Mais uma vez o dia dos pais está chegando e a Liziane aqui nunca sabe o que fazer. Só há três coisas nesse mundo que eu amo fazer: ler, dançar e escrever. Bom, eu não lerei um conto de fadas para o meu pai nem a parte esportiva porque eu sempre começo a tossir quando leio em voz alta. Dançar? Não tenho mais 9 anos para fazer uma coreografia e apresentar pra família inteira. Ainda mais pra ouvir ‘Muito linda a dança, Lizi’ quando o máximo que fiz foi dar um passo pra cá e dois pra lá (e uma reboladinha, é claro). O que me resta? A-há! Muito bem! Escrever. Vamos lá então.
Segundo o dicionário e o que nós escutamos diariamente, pai é, no popular, o cara que decidiu se divertir uma noite com a tua mãe e PIMBA, tu nasceste. Ou então, é aquele filho da puta que engravidou a tua filha e não quer assumir a paternidade. Bem, isso não é pai! Pai se resume aos ensinamentos e lições de vida que deu aos seus filhos; as oportunidades e carinho também. Pai é aquele cara que dá uma de leiloeiro minutos antes da filha sair de casa.
- Me busca as duas, pai.
- Uma hora!
- Ah, paaaaai! Quinze pra uma, então?
- Uma e meia, e tenho dito!
- Ta! (Bate com o martelo e diz ‘Vendido’)
Pai é aquele que no teu aniversário de 18 anos, vem lá do próprio quarto com um vaso de flores na mão, dançando e rebolando com a tua mãe cantando parabéns. Pai é aquele que até tem ciúmes do namorado da filha, mas manda ela aproveitar o fim de semana e sair com o namorado. É aquele que invés de dar dinheiro para os filhos comprarem roupa, sabe o gosto dos mesmos e consegue acertar ‘na bucha’ o caimento, o tamanho, etc. É aquele que compartilha a tristeza com os filhos quando o computador estraga (não sei se é pelo filho ou se é porque não pode olhar os prédios em 3D no Google Earth). É aquele que mesmo quando brabo, só quer o nosso bem.
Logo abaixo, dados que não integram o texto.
(* ===== verification/Demo.v ===== *)
(** * A disk, for the witnesses

    A kernel that serves the reads and writes of one file: every entry submitted
    completes at once, reads stop at the end of the file, and a request linked to one
    that was cut short is cancelled.  Opens succeed with the next descriptor. *)

From stdpp Require Import gmap strings.
From S2P Require Import Prelude Abi Prep RingBuf Ring SqSpec CqSpec Kernel Queue Os Util Heap Eta CopyState FileDesc Runner CopyQueue SubmitLoop.
Import Eta.Rolling Eta.ETA.

Record disk : Type := mk_disk {
  dk_size : Z;       (** of the file read *)
  dk_fd : Z;         (** the next descriptor *)
  dk_written : Z;    (** the bytes written *)
}.

#[export] Instance DiskFiles : Files disk := {|
  f_open w path oflag mode := (mk_disk (dk_size w) (dk_fd w + 1) (dk_written w), dk_fd w, 0);
  f_close w fd := (w, 0, 0);
|}.

(** One entry: the result, and whether the link to the next one is severed. *)
Definition serve (w : disk) (severed : bool) (e : io_uring_sqe) : disk * Z * bool :=
  if severed then (w, - ECANCELED, false)
  else if sqe_opcode e =? op_code IORING_OP_READ then
    let n := Z.min (sqe_len e) (Z.max 0 (dk_size w - sqe_off e)) in
    (w, n, flag_set (sqe_flags e) IOSQE_IO_LINK && (n <? sqe_len e))
  else (mk_disk (dk_size w) (dk_fd w) (dk_written w + sqe_len e), sqe_len e, false).

Fixpoint serve_all (w : disk) (severed : bool) (es : list io_uring_sqe) (q : io_uring_cq)
    : disk * io_uring_cq :=
  match es with
  | [] => (w, q)
  | e :: es =>
      let '(w, n, severed) := serve w severed e in
      serve_all w severed es (cq_kernel_post (mk_cqe (sqe_user_data e) n 0) q)
  end.

Definition disk_enter (w : disk) (r : io_uring) (fd sub mn fl : Z) (a : enter_arg) (sz : Z)
    : disk * io_uring * Z * Z :=
  let n := Z.max 0 (Z.min sub (sq_pending (r_sq r))) in
  let es := match kernel_reads (r_sq r) n with Some es => es | None => [] end in
  let '(w, q) := serve_all w false es (r_cq r) in
  (w, set_cq q (set_sq (sq_kernel_update n 0 0 (r_sq r)) r), n, 0).

#[export] Instance DiskKernel : Kernel disk := {| sys_enter := disk_enter |}.

(** A queue on the disk, with a ring of 4 entries and two buffers of 8192 bytes. *)
Definition disk_queue (size : Z) : queue disk :=
  mk_queue (mk_ost (mk_disk size 3 0) 0)
    (mk_ring (sq_fresh 2 0) (mk_cq 0 0 7 8 (Some 0) 0 (replicate 8 (mk_cqe 0 0 0))) 0 9 0)
    (Heap.mk_heap [false; false] 8192 2 8192 4096) 16 2 (mk_counters 0 0 0 0 0) ∅ ∅ ∅.

Definition disk_loop (size : Z) : loop disk :=
  mk_loop (mk_cqueue (disk_queue size) 4 [] 0 eta0 false [] Idle Return false 1) 0 [] 0.

(** A file of [size] bytes added and the addition declared complete. *)
Definition disk_added (size : Z) : loop disk :=
  match addCopyJob 10 false false "a" "b" (mk_statx size 4096 0) (lp_cq (disk_loop size)) with
  | Ok (_, c) => lp_set_cq (cq_set_state AdditionComplete Return c) (disk_loop size)
  | _ => disk_loop size
  end.

(** The submit thread, run to its end. *)
Definition disk_run (size : Z) : res (loop_end * loop disk) :=
  submitLoop (mk_config false false) (fun _ => 0) 20 20 20 (disk_added size).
Se eu dizer que meu pai é o melhor do mundo, seria um clichê. Todo mundo diz isso. Por isso eu não digo, eu sei. Cada um é do seu jeito, dá carinho e amor do jeito que pode, seja através daquela macarronada que ele fez especialmente pra você antes de colocar aparelho fixo, seja indo no Marinha pra te ensinares a jogar futebol, seja te levando ao Olímpico pra ver um jogo contra o Caxias, mas que no final você os jogadores titulares sentaram pertinho de ti, seja comprando um livro de 800 páginas só pra estimular a ler e a saber mais dos ídolos de ambos. Pai que é pai dá um jeito, através de suas atitudes e todo aquele amor, merecer esse status. E não há dicionário algum que consiga definir tal palavra, tal honra.
E por isso eu penso na sorte que tenho de chamar o senhor Inácio de meu pai. Esse faz jus ao adjetivo que carrega há 30 anos. Viu? Se eu tivesse lido sobre o jogo de ontem para ele ou então dançado, duvido que o faria ficar um tantinho emocionado.